* _What to work on_: Where a line of the data holds the word "kept", copy that line.

──────── Data records ────────

(** ** The pthread build on a graph where every item succeeds: every run
    can be carried to its end *)

Section ThreadsTermination.
Import Graph Pthreads Agreement.
Variables (w : world) (o : options) (dirs : list string)
  (registry : gmap string string) (root : string).
Hypothesis graph_is_ok : graph_ok w o dirs registry = true.
Hypothesis root_in_dirs : root ∈ dirs.

Lemma attempt_cost r dir others rc :
  thread_cost w o r {| t_dir := dir; t_pc := attempt others rc |}
  = length others * name_cost w o (remaining w r ∅).
Proof. destruct others; cbn; lia. Qed.

Lemma enter_development_cost r dir package :
  thread_cost w o r {| t_dir := dir; t_pc := enter_development o package |}
  ≤ length (pending o package false [])
    * (3 + fresh_cost w o (remaining w r ∅)) + 3.
Proof.
  unfold enter_development, pending, thread_cost. cbn.
  destruct (pkg_development package), (opts_dev o); cbn; lia.
Qed.

Lemma enter_dependencies_cost r dir package :
  thread_cost w o r {| t_dir := dir; t_pc := enter_dependencies o package |}
  ≤ length (active_dependencies o package)
    * (3 + fresh_cost w o (remaining w r ∅)) + 5.
Proof.
  unfold enter_dependencies, active_dependencies.
  destruct (pkg_dependencies package) as [deps|].
  - unfold thread_cost, pending. cbn. lia.
  - pose proof (enter_development_cost r dir package) as H.
    unfold pending in H. cbn in *. lia.
Qed.

Lemma step_lowers_potential tid s s' :
  0 < opts_concurrency o →
  threads_invariant w o registry root s →
  step w o tid s = Some s' →
  potential w o s' < potential w o s.
Proof.
  intros Hpositive Hinv Hstep.
  pose proof (step_preserves_invariant w o dirs registry root graph_is_ok
                root_in_dirs tid s s' Hpositive Hinv Hstep) as (Hcrashed' & _).
  pose proof Hinv as (Hcrashed & _ & _ & Hthreads & _).
  unfold step in Hstep. rewrite Hcrashed in Hstep.
  destruct (threads s !! tid) as [t|] eqn:Htid; simpl in Hstep; [|done].
  pose proof (Hthreads tid t Htid) as [Hreach Hpc].
  destruct (t_pc t)
    as [file others|file others|path package|package dev rest wave
       |package dev rest wave|rc] eqn:Hpceq.
  - (* the registry test *)
    case_decide as Hhas; simplify_eq; apply potential_move; try done;
      unfold thread_cost; rewrite Hpceq; cbn [t_pc t_dir].
    + unfold name_cost. lia.
    + destruct (fs_files w !! path_join w (t_dir t) file) eqn:Hfile.
      * rewrite (remaining_unrecorded w (built s)
                   (path_join w (t_dir t) file));
          [|by rewrite Hfile|by apply eq_None_not_Some].
        unfold name_cost. lia.
      * unfold name_cost. lia.
  - (* looking for the manifest and running the command *)
    assert (thread_cost w o (built s) t
            = (if fs_files w !! path_join w (t_dir t) file is Some _
               then 2 + loops_cost w o
                          (remaining w (built s)
                             {[ path_join w (t_dir t) file ]})
               else 1)
              + length others * name_cost w o (remaining w (built s) ∅))
      as Hcost by (unfold thread_cost; by rewrite Hpceq).
    case_decide as Hexists; simplify_eq.
    + apply potential_move; [done|]. rewrite attempt_cost, Hcost.
      destruct (fs_files w !! path_join w (t_dir t) file); lia.
    + destruct (load_package w (t_dir t) (path_join w (t_dir t) file))
        as [package|]; simplify_eq.
      * eapply (potential_update w o s _ tid t (PSet _ package) []);
          try done.
        -- cbn [threads]. by rewrite app_nil_r.
        -- rewrite Hcost. unfold thread_cost. cbn.
           unfold fs_exists in Hexists.
           destruct (fs_files w !! path_join w (t_dir t) file); [lia|done].
      * apply potential_move; [done|]. rewrite attempt_cost, Hcost.
        destruct (fs_files w !! path_join w (t_dir t) file); lia.
  - (* recording the path *)
    simplify_eq.
    eapply (potential_update w o s _ tid t (enter_dependencies o package) []).
    + done.
    + cbn [threads]. by rewrite app_nil_r.
    + cbn [built]. rewrite dom_insert_L. set_solver.
    + cbn [built sum_list_with].
      pose proof (enter_dependencies_cost
                    (<[path := built_flag package]> (built s))
                    (t_dir t) package) as Hle.
      rewrite remaining_insert in Hle.
      apply dir_manifest_cases in Hpc as [Hat _].
      pose proof (widest_bound w o path package Hat) as Hwide.
      unfold thread_cost at 2. rewrite Hpceq. unfold loops_cost. nia.
  - (* creating a thread, or reaching the end of the loop *)
    rewrite decide_False in Hstep by lia.
    destruct rest as [|dep rest].
    + simplify_eq. apply potential_move; [done|].
      unfold thread_cost. rewrite Hpceq. cbn. lia.
    + destruct (clib_package_new_from_slug w (dependency_slug dep))
        as [dependency|]; simplify_eq.
      match goal with
      | |- potential _ _
             {| threads := <[tid := {| t_pc := ?p |}]> _ ++ [?c] |} < _ =>
        eapply (potential_update w o s _ tid t p [c])
      end; try done.
      cbn [built sum_list_with].
      unfold thread_cost at 3. rewrite Hpceq.
      rewrite (pending_cons o package dev dep rest).
      assert (thread_cost w o (built s)
                {| t_dir := path_join w (opts_dir o) (pkg_name dependency);
                   t_pc := PCheck "clib.json" ["package.json"] |}
              = fresh_cost w o (remaining w (built s) ∅)) as ->.
      { rewrite fresh_cost_names. unfold thread_cost. cbn. lia. }
      case_decide; unfold thread_cost; cbn [t_pc t_dir];
        rewrite length_app; cbn [length];
        destruct rest, dev; lia.
  - (* waiting for a thread, or leaving the join loop *)
    destruct wave as [|c wave].
    + destruct rest as [|dep rest]; simplify_eq.
      * apply potential_move; [done|].
        unfold thread_cost at 2. rewrite Hpceq.
        destruct dev.
        -- unfold thread_cost. cbn. lia.
        -- pose proof (enter_development_cost (built s) (t_dir t) package).
           cbn [length]. lia.
      * apply potential_move; [done|].
        unfold thread_cost. rewrite Hpceq. cbn [t_pc]. lia.
    + assert ((c_t ← threads s !! c;
               if is_done c_t
               then Some (with_pc s tid t (PJoin package dev rest wave))
               else None) = Some s') as Hstep' by (by destruct rest).
      destruct (threads s !! c) as [c_t|]; simpl in Hstep'; [|done].
      destruct (is_done c_t); simplify_eq.
      apply potential_move; [done|].
      unfold thread_cost. rewrite Hpceq. cbn [t_pc length]. lia.
  - done.
Qed.
Lemma init_waves_ok : waves_ok (init registry root).
Proof.
  intros tid t c Ht Hc. destruct tid as [|tid]; [|done].
  cbn in Ht. simplify_eq. by apply elem_of_nil in Hc.
Qed.

Lemma run_preserves_waves sched s :
  waves_ok s → waves_ok (run w o sched s).
Proof.
  revert s. induction sched as [|tid sched IH]; intros s Hok; [done|].
  cbn [run foldl]. apply IH.
  destruct (step w o tid s) as [s'|] eqn:Hstep; [|done].
  by eapply step_preserves_waves.
Qed.

(** From every state of a run there is a schedule that lets every
    thread return. *)
Lemma completable s :
  0 < opts_concurrency o →
  threads_invariant w o registry root s → waves_ok s →
  ∃ sched, all_done (run w o sched s) = true.
Proof.
  intros Hpositive.
  remember (potential w o s) as n eqn:Hn. revert s Hn.
  induction n as [n IH] using lt_wf_ind. intros s -> Hinv Hwaves.
  destruct (all_done s) eqn:Hdone; [by exists []|].
  destruct (progress w o s) as (tid & s' & Hstep); [apply Hinv|done|done|].
  destruct (IH (potential w o s')) with (s := s') as [sched Hsched].
  - by eapply step_lowers_potential.
  - done.
  - by eapply (step_preserves_invariant w o dirs registry root).
  - by eapply step_preserves_waves.
  - exists (tid :: sched). cbn [run foldl]. by rewrite Hstep.
Qed.
(** X14.  After [__init__] on a configuration with distinct names the
    dictionary of channels holds exactly the configured counters, in
    configuration order, each found under its name; nothing is started and
    no call has been made on a collaborator. *)
Theorem init_stores_counters (timer : T) (counters : list (string * C)) :
  NoDup (map fst counters) ->
  _channels (init timer counters) = counters /\
  (forall name channel,
     In (name, channel) counters ->
     dict_get name (_channels (init timer counters)) = Some channel) /\
  _channels_started (init timer counters) = [] /\
  calls (init timer counters) = [].
Proof.
  intros Hnd. unfold init. simpl.
  rewrite build_channels_distinct by exact Hnd.
  split; [reflexivity|]. split; [|auto].
  intros name channel Hin. now apply dict_get_in_nodup.
Qed.

End Extras.

(** ** The further properties on the simulated devices *)

Section ExtrasSimulation.

Local Open Scope string_scope.

Ltac distinct_names :=
  repeat (constructor; [simpl; intuition discriminate|]); constructor.

Lemma get_names_configuration_order_witness :
  get_names
    (run Sim.steps_AB
       (init (Sim.mkTimer false false) [("A", Sim.chanA); ("B", Sim.chanB)])) =
  (inr ["A"; "B"],
   run Sim.steps_AB
     (init (Sim.mkTimer false false) [("A", Sim.chanA); ("B", Sim.chanB)])).
Proof.
  apply (get_names_configuration_order (Sim.mkTimer false false)
           [("A", Sim.chanA); ("B", Sim.chanB)] Sim.steps_AB).
  distinct_names.
Defined.

Lemma set_then_get_channels_enabled_witness :
  exists status',
    get_channels_enabled (snd (set_channels_enabled ["B"] true Sim.app_AB)) =
      (inr status', snd (set_channels_enabled ["B"] true Sim.app_AB)) /\
    dict_get "B" status' = Some true.
Proof.
  destruct (set_then_get_channels_enabled (Sim.mkTimer false false)
              [("A", Sim.chanA); ("B", Sim.chanB)] [] ["B"] true eq_refl)
    as (status & status' & _ & Hget & _ & Hflags).
  exists status'. split; [exact Hget|].
  apply Hflags. simpl. auto.
Defined.

Lemma get_channel_data_unconfigured_witness :
  get_channel_data "Z" 0 (-1) Sim.app_AB = (inl (KeyError "Z"), Sim.app_AB).
Proof.
  apply (get_channel_data_unconfigured (Sim.mkTimer false false)
           [("A", Sim.chanA); ("B", Sim.chanB)] [] "Z" 0 (-1)).
  simpl. intuition discriminate.
Defined.

Lemma get_channel_data_default_drops_last_witness :
  get_channel_data_default "A" Sim.app_AB = (inr [1; 2; 3; 4], Sim.app_AB).
Proof.
  exact (get_channel_data_default_drops_last Sim.app_AB "A" Sim.chanA
           eq_refl).
Defined.

Lemma get_channel_data_segment_witness :
  exists before values after,
    get_channel_data "A" 1 3 Sim.app_AB = (inr values, Sim.app_AB) /\
    [1; 2; 3; 4; 5] = (before ++ values ++ after)%list /\
    List.length before = 1%nat.
Proof.
  exact (get_channel_data_segment Sim.app_AB "A" Sim.chanA 1 3 eq_refl).
Defined.

Lemma get_channel_data_to_end_witness :
  get_channel_data "A" 2 5 Sim.app_AB = (inr [3; 4; 5], Sim.app_AB) /\
  get_channel_data "A" 0 5 Sim.app_AB = (inr [1; 2; 3; 4; 5], Sim.app_AB).
Proof.
  assert (H0 : 0 <= 2) by lia.
  assert (H1 : Z.of_nat (List.length (data Sim.chanA)) <= 5)
    by (simpl; lia).
  exact (get_channel_data_to_end Sim.app_AB "A" Sim.chanA 2 5 eq_refl H0 H1).
Defined.

Lemma readers_leave_state_witness :
  serve GetSamplesReadies Sim.app_AB_running = Sim.app_AB_running.
Proof.
  apply readers_leave_state. reflexivity.
Defined.

Lemma start_all_timer_failure_witness :
  fst (start_all 10 (1 # 100) (1 # 100) 0 Sim.app_busy_timer) =
    inl (DriverError 3) /\
  calls (snd (start_all 10 (1 # 100) (1 # 100) 0 Sim.app_busy_timer)) =
    [CounterStart "A" 10; CounterStart "B" 10;
     TimerStart 10 (1 # 100) (1 # 100) 0].
Proof.
  destruct (start_all_timer_failure 10 (1 # 100) (1 # 100) 0
              Sim.app_busy_timer (DriverError 3))
    as (Hres & _ & _ & Hcalls).
  - repeat constructor.
  - reflexivity.
  - split; [exact Hres | exact Hcalls].
Defined.

Lemma start_all_then_stop_calls_witness :
  fst ((start_all 10 (1 # 100) (1 # 100) 0 ;; stop) Sim.app_AB) = inr tt /\
  calls (snd ((start_all 10 (1 # 100) (1 # 100) 0 ;; stop) Sim.app_AB)) =
    [CounterStart "A" 10; CounterStart "B" 10;
     TimerStart 10 (1 # 100) (1 # 100) 0; TimerStop;
     CounterStop "A"; CounterStop "B"].
Proof.
  apply (start_all_then_stop_calls 10 (1 # 100) (1 # 100) 0 Sim.app_AB
           (Sim.mkTimer false false)).
  - repeat constructor.
  - reflexivity.
  - reflexivity.
  - repeat constructor.
Defined.

Lemma init_stores_counters_witness :
  _channels
    (init (Sim.mkTimer false false) [("A", Sim.chanA); ("B", Sim.chanB)]) =
    [("A", Sim.chanA); ("B", Sim.chanB)].
Proof.
  apply (init_stores_counters (Sim.mkTimer false false)
           [("A", Sim.chanA); ("B", Sim.chanB)]).
  distinct_names.
Defined.

End ExtrasSimulation.
(** *** Ordinary objects

    Own properties are kept in creation order.  Assigning to an existing key
    replaces its value in place.  Assigning a primitive to [__proto__]
    reaches the accessor of [Object.prototype] and creates no own
    property. *)
Definition object : Type := list (string * value).

Fixpoint has_key (o : object) (k : string) : bool :=
  match o with
  | [] => false
  | (k', _) :: o' => (k' =? k)%string || has_key o' k
  end.

Fixpoint replace (o : object) (k : string) (v : value) : object :=
  match o with
  | [] => []
  | (k', v') :: o' =>
      if (k' =? k)%string then (k', v) :: o' else (k', v') :: replace o' k v
  end.

(** [o[k] = v]. *)
Definition set (o : object) (k : string) (v : value) : object :=
  if (k =? "__proto__")%string then o
  else if has_key o k then replace o k v
  else (o ++ [(k, v)])%list.

(** [o[k]] for a key that [Object.prototype] does not define. *)
Fixpoint get (o : object) (k : string) : value :=
  match o with
  | [] => Undefined
  | (k', v) :: o' => if (k' =? k)%string then v else get o' k
  end.

(** Array indices: canonical numeric strings below 2^32 - 1. *)
Definition array_index (k : string) : option Z :=
  match digits k None with
  | Some n =>
      if (number_to_string (Int n) =? k)%string && (n <? 4294967295)
      then Some n else None
  | None => None
  end.

Fixpoint insert_index (p : Z * value) (l : list (Z * value))
  : list (Z * value) :=
  match l with
  | [] => [p]
  | q :: l' => if fst p <=? fst q then p :: l else q :: insert_index p l'
  end.

Definition index_properties (o : object) : list (Z * value) :=
  fold_right
    (fun kv acc =>
       match array_index (fst kv) with
       | Some n => insert_index (n, snd kv) acc
       | None => acc
       end) [] o.

Definition named_properties (o : object) : object :=
  filter (fun kv => match array_index (fst kv) with
                    | Some _ => false
                    | None => true
                    end) o.

(** [Object.values(o)]: array-index keys in ascending order first, the
    other keys in creation order after them. *)
Definition values (o : object) : list value :=
  (map snd (index_properties o) ++ map snd (named_properties o))%list.

(** The own property keys of [o], in creation order ([Object.keys(o)] lists
    the same keys, array indices first). *)
Definition keys (o : object) : list string := map fst o.

(** [a[i]] on an array of values. *)
Definition at_index (a : list value) (i : nat) : value :=
  nth i a Undefined.

(** *** [encodeURIComponent]

    Unreserved characters are kept; every other byte of the UTF-8 encoding
    becomes [%XX]. *)
Definition unreserved (c : ascii) : bool :=
  let n := nat_of_ascii c in
  ((65 <=? n) && (n <=? 90) || (97 <=? n) && (n <=? 122)
   || (48 <=? n) && (n <=? 57))%nat
  || existsb (Ascii.eqb c)
       ["-"; "_"; "."; "!"; "~"; "*"; "'"; "("; ")"]%char.

Definition hex_digit (n : nat) : ascii :=
  nth n ["0"; "1"; "2"; "3"; "4"; "5"; "6"; "7"; "8"; "9";
         "A"; "B"; "C"; "D"; "E"; "F"]%char "0"%char.

Fixpoint encodeURIComponent (s : string) : string :=
  match s with
  | EmptyString => EmptyString
  | String c r =>
      if unreserved c then String c (encodeURIComponent r)
      else
        let n := nat_of_ascii c in
        String "%" (String (hex_digit (n / 16)) (String (hex_digit (n mod 16))
          (encodeURIComponent r)))
  end.

End Js.

Import Js.

(** ** Completions, the world and the monad of [async] functions *)

Inductive completion (A : Type) : Type :=
| Normal (a : A)
| Throw (error : string).
Arguments Normal {A} a.
Arguments Throw {A} error.

(** What the network answers to a GET: the promise of [fetch] rejects, or
    it resolves and [response.text()] rejects, or the body arrives. *)
Inductive response : Type :=
| Rejected
| Unreadable
| Body (text : string).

────────

* _Answer to this task_:
    Own properties are kept in creation order.  Assigning to an existing key
    Unreserved characters are kept; every other byte of the UTF-8 encoding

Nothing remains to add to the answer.